In considerazione della sentenza di condanna, il Sindaco e il responsabile finanziario hanno presentato ricorso in Cassazione, anche alla luce delle assoluzioni disposte dalla Corte dei conti che, nell’accogliere solo parzialmente la richiesta di condanna per danno erariale, hanno escluso espressamente la condotta dolosa.
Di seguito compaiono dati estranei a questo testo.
(** Taking control takes it. For a client subscribed to the pane there is
    always an answer: nothing if it already holds the lease; a refusal that
    changes nothing if it asked only for a free lease and somebody holds it; and
    otherwise it holds the lease of a route that is open for control at the
    client's own size, with the same subscribers. The terminal process is
    reopened exactly when it was open to observe and resized exactly when its
    size differs, and only the previous holder and the new one are told. *)
Theorem take_control_takes v fs qs (inputs : list input) c pane free sub :
  (N.of_nat (length inputs) ≤ u64_max)%N →
  let b := (reached v fs qs inputs).1 in
  subscription b c pane = Some sub →
  ∃ r, routes b !! pane = Some r ∧
  let '(b', es) := step (Message c (TakePaneControl pane free)) b in
  if decide (rt_control r = Some c) then b' = b ∧ es = []
  else if decide (free = true ∧ rt_control r ≠ None)
  then b' = b ∧ es = [Send c (PaneLease pane Observe)]
  else (∃ r', b' = put_route pane r' b ∧ rt_control r' = Some c ∧ rt_access r' = Control ∧
         rt_cols r' = sub_cols sub ∧ rt_rows r' = sub_rows sub ∧
         rt_subscribers r' = rt_subscribers r) ∧
       ∀ e, e ∈ es ↔
         e = Send c (PaneLease pane Control) ∨
         (∃ p, rt_control r = Some p ∧ e = Send p (PaneLease pane Observe)) ∨
         (rt_access r = Observe ∧
           (e = CloseRoute pane ∨ e = OpenRoute pane Control (sub_cols sub) (sub_rows sub))) ∨
         ((rt_cols r, rt_rows r) ≠ (sub_cols sub, sub_rows sub) ∧
           e = RouteResize pane (sub_cols sub) (sub_rows sub)).
Proof.
  intros Hlen b Hsub. pose proof (reached_inv v fs qs inputs Hlen) as Hinv. fold b in Hinv.
  destruct (proj2 (inv_subs _ _ _ Hinv c pane) (or_introl (ex_intro _ sub Hsub))) as (r & Hr & Hin).
  destruct (inv_audience _ _ Hinv pane r c Hr Hin) as (s & Hs & Hg).
  exists r. split; [done|]. cbn [step]. unfold handle. rewrite Hs, Hg. cbn [dispatch].
  unfold take_control. rewrite Hs. unfold subscription in Hsub. rewrite Hs in Hsub. simpl in Hsub.
  rewrite Hsub, Hr. clearbody b. clear Hlen.
  destruct (bool_decide (rt_control r = Some c)) eqn:E1;
    [apply bool_decide_eq_true in E1; cbv beta iota; by rewrite decide_True by done|].
  apply bool_decide_eq_false in E1.
  destruct (free && _) eqn:E2.
  { apply andb_true_iff in E2 as [-> E2%bool_decide_eq_true].
    cbv beta iota. rewrite decide_False by done. rewrite decide_True; [done|].
    split; [done|]. intros E. rewrite E in E2. by destruct E2. }
  assert (¬ (free = true ∧ rt_control r ≠ None)) as E4.
  { intros [-> Hh]. simpl in E2. apply bool_decide_eq_false in E2. apply E2.
    destruct (rt_control r); [eauto|done]. }
  destruct (resize_fields pane (sub_cols sub) (sub_rows sub) (set_control (Some c) r)) as (R1 & R2 & R3 & R4).
  destruct (resize_spec pane (sub_cols sub) (sub_rows sub) (set_control (Some c) r)) as (S1 & S2 & S3).
  destruct (resize_for_control _ _ _ _) as [r1 resized]. cbn [fst snd] in *. simpl in R1, R3, R4, S3.
  clear E2. destruct (bool_decide (rt_access r1 = Control)) eqn:E3; rewrite R4 in E3;
    cbv beta iota; rewrite !decide_False by done.
  - apply bool_decide_eq_true in E3. split.
    + exists r1. split_and!; congruence.
    + intros e. rewrite !elem_of_app, S3, list_elem_of_singleton.
      assert (e ∈ match rt_control r with Some p => [Send p (PaneLease pane Observe)] | None => [] end
        ↔ ∃ p, rt_control r = Some p ∧ e = Send p (PaneLease pane Observe)) as ->
        by (destruct (rt_control r); [rewrite list_elem_of_singleton|rewrite elem_of_nil]; naive_solver).
      rewrite elem_of_nil, E3. naive_solver.
  - apply bool_decide_eq_false in E3. split.
    + eexists. split; [reflexivity|]. simpl. split_and!; congruence.
    + intros e. rewrite !elem_of_app, S3, !elem_of_cons, elem_of_nil, S1, S2.
      assert (e ∈ match rt_control r with Some p => [Send p (PaneLease pane Observe)] | None => [] end
        ↔ ∃ p, rt_control r = Some p ∧ e = Send p (PaneLease pane Observe)) as ->
        by (destruct (rt_control r); [rewrite list_elem_of_singleton|rewrite elem_of_nil]; naive_solver).
      destruct (rt_access r); [|done]. tauto.
Qed.

(** A subscription does not reopen a route. A client that subscribes for
    control to a pane whose route is open only to observe, and whose lease is
    free, is granted the lease and told so, while the terminal process keeps
    observing: it is neither closed nor reopened. What the client types then
    passes the lease check towards a process that has no input, and asking for
    control does nothing, because the client already holds it. *)
Theorem control_on_observing_process c pane cols rows0 rep b r :
  greeted b c → routes b !! pane = Some r → rt_access r = Observe → rt_control r = None →
  let '(b', es) := step (Message c (SubscribePane pane Control cols rows0 rep)) b in
  (∃ r', routes b' !! pane = Some r' ∧ rt_control r' = Some c ∧ rt_access r' = Observe) ∧
  Send c (PaneLease pane Control) ∈ es ∧
  (∀ access w h, OpenRoute pane access w h ∉ es) ∧
  (∀ payload, step (Message c (PaneInput pane payload)) b' = (b', [RouteInput pane payload])) ∧
  ∀ free, step (Message c (TakePaneControl pane free)) b' = (b', []).
Proof.
  intros (s & Hs & Hg) Hr Ha Hc. cbn [step]. unfold handle at 1. rewrite Hs, Hg. cbn [dispatch].
  unfold subscribe_pane. rewrite Hs. set (sub := new_subscription Control cols rows0 rep).
  set (b1 := alter_client _ c b).
  assert (clients b1 !! c = Some (set_cl_panes (<[pane := sub]> (cl_panes s)) s)) as Hs1
    by (unfold b1; simpl; by rewrite lookup_alter_eq, Hs).
  assert (∃ r1, grant c pane Control cols rows0 b1 =
      (put_route pane r1 b1, (grant c pane Control cols rows0 b1).1.2, Control) ∧
      rt_control r1 = Some c ∧ rt_access r1 = Observe ∧
      ∀ access w h, OpenRoute pane access w h ∉ (grant c pane Control cols rows0 b1).1.2)
    as (r1 & Hgr & Hc1 & Ha1 & Hno).
  { unfold grant. change (routes b1) with (routes b). rewrite Hr. simpl. rewrite Hc. simpl.
    unfold resize_for_control. destruct (_ && _); eexists; (split; [reflexivity|]);
      (split; [done|split; [done|]]); intros access w h Hin;
      cbn [fst snd] in Hin; rewrite ?list_elem_of_singleton, ?elem_of_nil in Hin; done. }
  rewrite Hgr. set (effects := (grant c pane Control cols rows0 b1).1.2) in *. clearbody effects.
  pose proof (first_screen_shape c pane rep (put_route pane r1 b1)) as [Hro _ Hfl Hsub].
  assert (∀ access w h, OpenRoute pane access w h ∉ (first_screen c pane rep (put_route pane r1 b1)).2)
    as Hno2.
  { intros access w h Hin. unfold first_screen in Hin.
    destruct (screens (put_route pane r1 b1) !! pane);
      [destruct (bool_decide (rep = AsScreen))|]; cbn [snd] in Hin;
      rewrite ?list_elem_of_singleton, ?elem_of_nil in Hin; done. }
  destruct (first_screen _ _ _ _) as [b2 shown]. cbn [fst snd] in *.
  assert (routes b2 !! pane = Some r1) as Hr2 by (rewrite Hro; apply lookup_insert_eq).
  assert (∃ s2 sub2, clients b2 !! c = Some s2 ∧ cl_greeted s2 = true ∧ cl_panes s2 !! pane = Some sub2)
    as (s2 & sub2 & Hs2 & Hg2 & Hsub2).
  { specialize (Hfl c). change (clients (put_route pane r1 b1)) with (clients b1) in Hfl.
    rewrite Hs1 in Hfl. simpl in Hfl. destruct (clients b2 !! c) as [s2|] eqn:Hs2; [|done].
    injection Hfl as Hf _ _ _. exists s2.
    destruct (proj2 (Hsub c pane)) as [sub2 Hsub2].
    { exists sub. unfold subscription. change (clients (put_route pane r1 b1)) with (clients b1).
      rewrite Hs1. simpl. by rewrite lookup_insert_eq. }
    unfold subscription in Hsub2. rewrite Hs2 in Hsub2. exists sub2. split; [done|split; [congruence|done]]. }
  split; [by exists r1|split; [|split; [|split]]].
  - rewrite !elem_of_app, list_elem_of_singleton. tauto.
  - intros access w h. rewrite !elem_of_app, list_elem_of_singleton.
    intros [Hin|[Hin|Hin]]; [by eapply Hno|by eapply Hno2|done].
  - intros payload. unfold handle. rewrite Hs2, Hg2. cbn [dispatch guarded]. unfold leased.
    assert (holds_control c pane b2 = true) as ->; [|done].
    apply bool_decide_eq_true. rewrite Hr2. exact Hc1.
  - intros free. unfold handle. rewrite Hs2, Hg2. cbn [dispatch]. unfold take_control.
    rewrite Hs2, Hsub2, Hr2, bool_decide_eq_true_2 by done. done.
Qed.
End requests.

(** ** Concrete runs *)

(** The first client holds the lease of a pane both watch. *)
Definition ex_contended : list input :=
  [Connect; Connect; hello 0; hello 1;
   Message 0 (SubscribePane ex_pane Control 4 2 AsScreen);
   Message 1 (SubscribePane ex_pane Observe 8 3 Frames)].

Lemma ex_contended_sub :
  subscription (ex_reached ex_contended).1 1%N ex_pane = Some (new_subscription Observe 8 3 Frames).
Proof. vm_compute. reflexivity. Qed.

Lemma control_on_observing_process_witness :
  (rt_access <$> routes (ex_reached ex_watch).1 !! ex_pane) = Some Observe ∧
  let '(b', es) := step (Message 1 (SubscribePane ex_pane Control 4 2 Frames)) (ex_reached ex_watch).1 in
  ∃ r, routes b' !! ex_pane = Some r ∧ rt_control r = Some 1%N ∧ rt_access r = Observe.
Proof.
  split; [vm_compute; reflexivity|].
  assert (routes (ex_reached ex_watch).1 !! ex_pane =
    Some {| rt_access := Observe; rt_cols := 4; rt_rows := 2; rt_control := None;
            rt_subscribers := {[0%N]}; rt_unclaimed := false |}) as Hr by (vm_compute; reflexivity).
  assert (cl_greeted <$> clients (ex_reached ex_watch).1 !! 1%N = Some true) as Hg by (vm_compute; reflexivity).
  assert (greeted (ex_reached ex_watch).1 1) as Hgr.
  { destruct (clients (ex_reached ex_watch).1 !! 1%N) as [s|] eqn:E; [|discriminate Hg].
    injection Hg as Hg. exists s. split; [exact E|exact Hg]. }
  pose proof (control_on_observing_process 1%N ex_pane 4%N 2%N Frames (ex_reached ex_watch).1 _
    Hgr Hr eq_refl eq_refl) as Hctl.
  destruct (step (Message 1 (SubscribePane ex_pane Control 4 2 Frames)) (ex_reached ex_watch).1) as [b' es].
  exact (proj1 Hctl).
Defined.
La decisione della Cassazione
Secondo i giudici di legittimità, il Tribunale di primo grado all’esito di una accurata istruttoria con audizione di 90 testimoni, pur ritenendo che non tutte le spese fossero direttamente ricollegabili all’ente o ai determinati eventi, ha fatto la semplice ma efficace considerazione che, in realtà, il sindaco non si “appropriava” ma si limitava a “chiedere”. In tale situazione, quindi, vista l’assenza di un previo accordo con il funzionario del Comune, che era colui che disponeva del denaro, non poteva ritenersi esservi un peculato. L’errore dei giudici di appello è quello di una riserva in termini assoluti del sindacato sulla ammissibilità del rimborso delle spese dei titolari di cariche pubbliche, mentre per il caso di consenso del pubblico ufficiale che paga il rimborso non dovuto, ha ritenuto erroneamente che si sia sempre in presenza del reato di peculato. Infatti, la sinteticità sul punto la sentenza di appello fa comprendere che il dolo sia “in re ipsa” o, comunque, che vada ritenuta la sostanziale punibilità a titolo di colpa non ammettendo l’errore (o la interpretazione diversa dalla propria) delle disposizioni amministrative che disciplinano i rimborsi in questione.
Al contrario della Corte di appello, i giudici del Tribunale di primo grado hanno effettuato una corretta valutazione dei fatti considerando che la richiesta di un rimborso, anche se non dovuto, non è condotta di per sé illecita, salvo che non vi siano anche ulteriori comportamenti quali l’utilizzazione di documentazione falsa per fare apparire rimborsabili spese che tali non solo. Inoltre, le eventuali erronee valutazioni dell’ufficiale pagatore sulla rimborsabilità di determinate spese non integrano di per sé condotta costituente peculato, quantomeno per insussistenza del relativo dolo che non è certo in re ipsa né si desume dal solo fatto dell’errore.
In conclusione vi sarebbe stato peculato, secondo la Cassazione, solo se si fosse dimostrata la presenza di un accordo specifico tra il Sindaco ed il responsabile dei servizi finanziari, cosa che nel caso di specie non è avvenuta.
In conclusione sia il Sindaco che il responsabile finanziario vanno assolti con formula piena.